NOTE: An initial QueueItem needs to be obtained from the out_free_queue for the first round of processing:

The gpu_proc_loop requires logic to decipher the timestamp of the first heap output.
It also provides an opportunity to bind buffers before processing is queued.

n_in_items = 3

n_out_items = 2

send_stream: Send

abstractmethod async sender_loop() → None[source]

Send heaps to the network in a continuous loop.

This method does the following:

Get a QueueItem from the out_queue
Ensure it is not a NoneType value (indicating shutdown sequence)
Wait for events on the item to complete (likely GPU processing)
Wait for an available heap buffer from the send_stream
Asynchronously Transfer/Download GPU buffer data into the heap buffer in system RAM
- Wait for the transfer to complete, before
Transmit heap buffer onto the network
Place the QueueItem back on the out_free_queue once complete

shutdown() → None[source]: Start a graceful shutdown after the final call to add_in_item().

class katgpucbf.xbgpu.engine.XBEngine(*, katcp_host: str, katcp_port: int, adc_sample_rate: float, bandwidth: float, send_rate_factor: float, n_ants: int, n_channels: int, n_channels_per_substream: int, n_samples_between_spectra: int, n_spectra_per_heap: int, sample_bits: int, sync_time: float, channel_offset_value: int, outputs: list[~katgpucbf.xbgpu.output.Output], src: list[tuple[str, int]], recv_interface: str, recv_ibv: bool, recv_affinity: int, recv_comp_vector: int, recv_buffer: int, send_interface: str, send_buffer: int, send_ttl: int, send_ibv: bool, send_packet_payload: int, send_affinity: int, send_comp_vector: int, heaps_per_fengine_per_chunk: int, recv_reorder_tol: int, send_enabled: bool, monitor: ~katgpucbf.monitor.Monitor, context: ~katsdpsigproc.abc.AbstractContext, vkgdr_handle: <MagicMock id='133999721823744'>)[source]

Bases: Engine

GPU XB-Engine pipeline.

Currently the B-Engine functionality has not been added. This class currently only creates an X-Engine pipeline.

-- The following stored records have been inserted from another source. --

(* ===== verification/Crc32.v ===== *)
(** * crc32.c: the CRC-32 used by the GPT probe and the file system journal

    A buffer is the list of its bytes, NULL is [None]. *)

From S2P Require Import Prelude.

Definition CRC_POLY : Z := 3988292384. (* 0xEDB88320 *)

Definition crc_bit (value : Z) : Z :=
  let mask := u32 (- i32 (value &&& 1)) in
  (value >> 1) ^^^ (CRC_POLY &&& mask).

Definition crc_byte (value byte : Z) : Z := Nat.iter 8 crc_bit (value ^^^ byte).

Definition crc32_update (previous : Z) (data : option (list Z)) (size : Z) : option Z :=
  let value := compl 32 previous in
  match data with
  | None => if negb (size =? 0) then Some previous else Some (compl 32 value)
  | Some bytes =>
      value ← for_loop (Z.to_nat size) 0 (fun index value =>
                b ← rd bytes index; Some (crc_byte value b)) value;
      Some (compl 32 value)
  end.

Definition crc32 (data : option (list Z)) (size : Z) : option Z := crc32_update 0 data size.

Definition crc32_self_test : option Z :=
  let vector := [49; 50; 51; 52; 53; 54; 55; 56; 57; 0] in
  split ← crc32_update 0 (Some vector) 4;
  split ← crc32_update split (Some (drop 4 vector)) 5;
  whole ← crc32 (Some vector) 9;
  if negb (whole =? 3421780262) || negb (split =? 3421780262) then Some (-1) else
  empty ← crc32 None 0;
  Some (if empty =? 0 then 0 else -1).

(** ** The register as a linear map *)

Definition bytes (l : list Z) : Prop := Forall (fits 8) l.

Lemma odd_land v : v &&& 1 = Z.b2z (Z.odd v).
Proof. rewrite land_1. apply Zmod_odd. Qed.

Lemma crc_bit_eq v : crc_bit v = (v >> 1) ^^^ (if Z.odd v then CRC_POLY else 0).
Proof. unfold crc_bit. rewrite odd_land. by destruct (Z.odd v). Qed.

Lemma odd_lxor a b : Z.odd (a ^^^ b) = xorb (Z.odd a) (Z.odd b).
Proof. rewrite <- !Z.bit0_odd. apply Z.lxor_spec. Qed.

Lemma crc_bit_lxor a b : crc_bit (a ^^^ b) = crc_bit a ^^^ crc_bit b.
Proof.
  rewrite !crc_bit_eq, odd_lxor, Z.shiftr_lxor.
  destruct (Z.odd a), (Z.odd b); simpl; zbits; btauto.
Qed.

Lemma crc_bit_fits v : fits 32 v -> fits 32 (crc_bit v).
Proof.
  intros Hv. rewrite crc_bit_eq. apply lxor_fits; [done| |by destruct (Z.odd v)].
  by apply shiftr_fits.
Qed.

(** The register never loses information: only 0 is mapped to 0. *)
Lemma crc_bit_zero v : fits 32 v -> crc_bit v = 0 -> v = 0.
Proof.
  intros Hv. rewrite crc_bit_eq. pose proof (Z.div2_odd v) as Hd. rewrite Z.div2_spec in Hd.
  intros H%Z.lxor_eq. destruct (Z.odd v); [|simpl in *; lia].
  exfalso. assert (v >> 1 < 2 ^ 31) by (rewrite Z.shiftr_div_pow2 by lia; unfold fits in *; divlia).
  unfold CRC_POLY in H. warith.
Qed.

Lemma crc_bit_double x : crc_bit (x << 1) = x.
Proof.
  rewrite crc_bit_eq, Z.shiftr_shiftl_l, Z.shiftl_0_r by lia.
  rewrite Z.shiftl_mul_pow2, Z.mul_comm, Z.odd_mul by lia. simpl. apply Z.lxor_0_r.
Qed.

Lemma iter_lxor n a b : Nat.iter n crc_bit (a ^^^ b) = Nat.iter n crc_bit a ^^^ Nat.iter n crc_bit b.
Proof. induction n as [|n IH]; simpl; [done|]. by rewrite IH, crc_bit_lxor. Qed.

Lemma iter_fits n v : fits 32 v -> fits 32 (Nat.iter n crc_bit v).
Proof. intros Hv. induction n as [|n IH]; simpl; [done|]. by apply crc_bit_fits. Qed.

Lemma iter_zero n v : fits 32 v -> Nat.iter n crc_bit v = 0 -> v = 0.
Proof.
  intros Hv. induction n as [|n IH]; simpl; [done|]. intros H.
  apply IH, crc_bit_zero; [by apply iter_fits|done].
Qed.

Lemma iter_inj n a b :
  fits 32 a -> fits 32 b -> Nat.iter n crc_bit a = Nat.iter n crc_bit b -> a = b.
Proof.
  intros Ha Hb H. apply Z.lxor_eq, (iter_zero n); [by apply lxor_fits|].
  by rewrite iter_lxor, H, Z.lxor_nilpotent.
Qed.

Lemma iter_shift n k x : k = Z.of_nat n -> Nat.iter n crc_bit (x << k) = x.
Proof.
  intros ->. induction n as [|n IH]; [apply Z.shiftl_0_r|]. rewrite Nat.iter_succ_r.
  rewrite Nat2Z.inj_succ, <- Z.add_1_r, <- Z.shiftl_shiftl by lia. by rewrite crc_bit_double.
Qed.

Definition crc_bytes (value : Z) (l : list Z) : Z := foldl crc_byte value l.

Lemma crc_bytes_cons v b l : crc_bytes v (b :: l) = crc_bytes (crc_byte v b) l.
Proof. reflexivity. Qed.

Lemma crc_bytes_snoc v l b : crc_bytes v (l ++ [b]) = crc_byte (crc_bytes v l) b.
Proof. apply foldl_snoc. Qed.

Lemma crc_bytes_app v l1 l2 : crc_bytes v (l1 ++ l2) = crc_bytes (crc_bytes v l1) l2.
Proof. apply foldl_app. Qed.

Lemma crc_byte_iter v b : crc_byte v b = Nat.iter 8 crc_bit (v ^^^ b).
Proof. reflexivity. Qed.

Lemma crc_byte_fits v b : fits 32 v -> fits 8 b -> fits 32 (crc_byte v b).
Proof.
  intros Hv Hb. rewrite crc_byte_iter. apply iter_fits, lxor_fits; [done..|]. unfold fits in *. pow2. lia.
Qed.

Lemma crc_bytes_fits v l : fits 32 v -> bytes l -> fits 32 (crc_bytes v l).
Proof.
  intros Hv Hl. revert v Hv. induction Hl as [|b l Hb Hl IH]; intros v Hv; [done|].
  rewrite crc_bytes_cons. apply IH. by apply crc_byte_fits.
Qed.

(** The little-endian number of a byte list. *)
Fixpoint le_number (l : list Z) : Z :=
  match l with [] => 0 | b :: l => b ^^^ (le_number l << 8) end.

Lemma le_number_fits l : bytes l -> fits (8 * Z.of_nat (length l)) (le_number l).
Proof.
  induction 1 as [|b l Hb Hl IH]; [done|]. cbn [le_number length].
  apply bits_below; [lia|]. intros n Hn.
  rewrite Z.lxor_spec, Z.shiftl_spec, (testbit_above 8 b) by (done || lia).
  by rewrite (testbit_above (8 * Z.of_nat (length l))) by (done || lia).
Qed.

Lemma le_number_inj l1 l2 :
  bytes l1 -> bytes l2 -> length l1 = length l2 -> le_number l1 = le_number l2 -> l1 = l2.
Proof.
  intros H1. revert l2. induction H1 as [|b1 l1 Hb1 Hl1 IH]; intros [|b2 l2] H2 Hlen H; try done.
  apply Forall_cons in H2 as [Hb2 Hl2]. cbn [le_number] in H.
  assert (b1 = b2) as <-.
  { apply Z.bits_inj'. intros n Hn. apply (f_equal (fun z => Z.testbit z n)) in H.
    rewrite !Z.lxor_spec, !Z.shiftl_spec in H by done.
    destruct (Z.ltb_spec n 8).
    - rewrite !(Z.testbit_neg_r _ (n - 8)) in H by lia. by rewrite !xorb_false_r in H.
    - by rewrite !(testbit_above 8) by (done || lia). }
  f_equal. apply IH; [done|by injection Hlen|].
  apply Z.bits_inj'. intros n Hn. apply (f_equal (fun z => Z.testbit z (n + 8))) in H.
  rewrite !Z.lxor_spec, !Z.shiftl_spec, !Z.add_simpl_r in H by lia.
  by rewrite !(testbit_above 8 b1), !xorb_false_l in H by (done || lia).
Qed.

(** Up to four bytes enter the register as one number. *)
Lemma crc_bytes_number v l :
  (length l <= 4)%nat -> fits 32 v -> bytes l ->
  crc_bytes v l = Nat.iter (8 * length l) crc_bit (v ^^^ le_number l).
Proof.
  intros Hlen Hv Hl. revert v Hv Hlen.
  induction Hl as [|b l Hb Hl IH]; intros v Hv Hlen; cbn [le_number length] in *.
  - rewrite Z.lxor_0_r. reflexivity.
  - rewrite crc_bytes_cons, IH by (try lia; by apply crc_byte_fits).
    replace (8 * S (length l))%nat with (8 * length l + 8)%nat by lia. rewrite Nat.iter_add.
    rewrite crc_byte_iter, <- Z.lxor_assoc, (iter_lxor 8 (v ^^^ b)).
    rewrite (iter_shift 8 8) by lia. reflexivity.
Qed.

Lemma lxor_cancel v a b : v ^^^ a = v ^^^ b -> a = b.
Proof.
  intros H. rewrite <- (Z.lxor_0_l a), <- (Z.lxor_0_l b), <- (Z.lxor_nilpotent v), !Z.lxor_assoc.
  by rewrite H.
Qed.

(** The register after more bytes determines the register before them. *)
Lemma crc_bytes_inj l a b :
  bytes l -> fits 32 a -> fits 32 b -> crc_bytes a l = crc_bytes b l -> a = b.
Proof.
  intros Hl. revert a b. induction Hl as [|x l Hx Hl IH]; intros a b Ha Hb H; [done|].
  rewrite !crc_bytes_cons in H. apply IH in H; [|by apply crc_byte_fits..].
  assert (fits 32 x) by (unfold fits in *; pow2; lia).
  rewrite !crc_byte_iter in H. apply (iter_inj 8) in H; [|by apply lxor_fits..].
  apply (lxor_cancel x). by rewrite !(Z.lxor_comm x).
Qed.

Lemma lxor_number_fits v l :
  fits 32 v -> bytes l -> (length l <= 4)%nat -> fits 32 (v ^^^ le_number l).
Proof.
  intros Hv Hl Hlen. apply lxor_fits; [done..|]. pose proof (le_number_fits l Hl).
  unfold fits in *. pose proof (Z.pow_le_mono_r 2 (8 * Z.of_nat (length l)) 32). lia.
Qed.

(** ** Correctness *)

Lemma crc_loop (l : list Z) n v :
  (n <= length l)%nat ->
  for_loop n 0 (fun index value => b ← rd l index; Some (crc_byte value b)) v =
    Some (crc_bytes v (take n l)).
Proof.
  intros Hn.
  destruct (for_loop_rule (fun i w => w = crc_bytes v (take (Z.to_nat i) l)) n 0
    (fun index value => b ← rd l index; Some (crc_byte value b)) v) as (w & -> & ->).
  - done.
  - intros i w Hi ->. destruct (rd_ok l i) as [b Hb]; [lia|]. rewrite Hb. simpl.
    eexists. split; [done|]. apply rd_Some in Hb as [_ Hb].
    replace (Z.to_nat (i + 1)) with (S (Z.to_nat i)) by lia.
    rewrite (take_S_r _ _ b) by done. symmetry. apply crc_bytes_snoc.
  - by rewrite Z.add_0_l, Nat2Z.id.
Qed.

(** A whole prefix of a buffer goes through the register. *)
Lemma crc32_update_spec previous l size :
  0 <= size <= Z.of_nat (length l) ->
  crc32_update previous (Some l) size =
    Some (compl 32 (crc_bytes (compl 32 previous) (take (Z.to_nat size) l))).
Proof. intros Hs. unfold crc32_update. by rewrite crc_loop by lia. Qed.

(** The checksum of a message. *)
Definition crc_of (l : list Z) : Z := compl 32 (crc_bytes (compl 32 0) l).

Lemma crc32_crc_of l size :
  0 <= size <= Z.of_nat (length l) -> crc32 (Some l) size = Some (crc_of (take (Z.to_nat size) l)).
Proof. apply crc32_update_spec. Qed.

Lemma crc32_update_crc_of p l size :
  0 <= size <= Z.of_nat (length l) ->
  crc32_update (crc_of p) (Some l) size = Some (crc_of (p ++ take (Z.to_nat size) l)).
Proof.
  intros Hs. rewrite crc32_update_spec by done. unfold crc_of.
  by rewrite compl_involutive, crc_bytes_app.
Qed.

Lemma crc_of_nil : crc_of [] = 0.
Proof. done. Qed.

Lemma crc_of_fits l : bytes l -> fits 32 (crc_of l).
Proof. intros Hl. by apply compl_range, crc_bytes_fits. Qed.

#[global] Opaque crc_of.

(** [crc32_update] is a stream: checksumming a buffer in two pieces, the
    second started from the result of the first, gives the checksum of the
    whole buffer, for every split point. *)
Theorem crc32_update_stream previous l k size :
  0 <= k <= size -> size <= Z.of_nat (length l) ->
  (c ← crc32_update previous (Some l) k;
   crc32_update c (Some (drop (Z.to_nat k) l)) (size - k)) =
  crc32_update previous (Some l) size.
Proof.
  intros Hk Hs. rewrite !crc32_update_spec by lia. cbn [mbind option_bind].
  rewrite crc32_update_spec by (rewrite length_drop; lia).
  rewrite compl_involutive, <- crc_bytes_app.
  replace (Z.to_nat size) with (Z.to_nat k + Z.to_nat (size - k))%nat by lia.
  by rewrite take_take_drop.
Qed.

Lemma crc32_update_stream_witness :
  (c ← crc32_update 0 (Some [49; 50; 51]) 1; crc32_update c (Some (drop (Z.to_nat 1) [49; 50; 51])) (3 - 1)) =
  crc32_update 0 (Some [49; 50; 51]) 3.
Proof. apply (crc32_update_stream 0 [49; 50; 51] 1 3); simpl; lia. Defined.

(** C40: error detection by [crc32].  Two messages of the same length that
    differ only inside a window of at most four consecutive bytes (a burst
    error of up to 32 aligned bits) never have the same checksum. *)
Theorem crc32_detects_burst pre a b post :
  bytes pre -> bytes a -> bytes b -> bytes post ->
  length a = length b -> (length a <= 4)%nat -> a <> b ->
  crc32 (Some (pre ++ a ++ post)) (Z.of_nat (length (pre ++ a ++ post))) <>
  crc32 (Some (pre ++ b ++ post)) (Z.of_nat (length (pre ++ b ++ post))).
Proof.
  intros Hpre Ha Hb Hpost Hlen H4 Hne. unfold crc32.
  rewrite !crc32_update_spec, !Nat2Z.id, !firstn_all by lia.
  intros [= H]. apply Hne. assert (forall x y, compl 32 x = compl 32 y -> x = y) as Hinj
    by (unfold compl; lia). apply Hinj in H.
  rewrite !crc_bytes_app in H. set (v := crc_bytes (compl 32 0) pre) in H.
  assert (fits 32 v) as Hv by (apply crc_bytes_fits; [done|done]).
  assert (crc_bytes v a = crc_bytes v b) as Hab.
  { apply (crc_bytes_inj post); [done|by apply crc_bytes_fits..|done]. }
  rewrite !crc_bytes_number, Hlen in Hab by (done || lia).
  apply iter_inj in Hab; [|apply lxor_number_fits; (done || lia)..].
  apply le_number_inj; [done..|]. by apply (lxor_cancel v).
Qed.

Lemma crc32_detects_burst_witness :
  crc32 (Some ([1; 2] ++ [3; 4] ++ [5])) (Z.of_nat (length ([1; 2] ++ [3; 4] ++ [5]))) <>
  crc32 (Some ([1; 2] ++ [9; 8] ++ [5])) (Z.of_nat (length ([1; 2] ++ [9; 8] ++ [5]))).
Proof.
  apply (crc32_detects_burst [1; 2] [3; 4] [9; 8] [5]);
    [by repeat (apply Forall_cons; split; [by split|])..|done|simpl; lia|done].
Defined.

(** The published check value, through the self test of the source. *)
Lemma crc32_self_test_passes : crc32_self_test = Some 0.
Proof. vm_compute. done. Qed.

The XB-Engine conducts the reception of SPEAD heaps from F-engines and makes the data available to the constituent pipelines. In order to reduce the load on the main thread, received data is collected into chunks. A chunk consists of multiple batches of F-Engine heaps where a batch is a collection of heaps from all F-Engine with the same timestamp.

There is a seperate function for sending descriptors onto the network.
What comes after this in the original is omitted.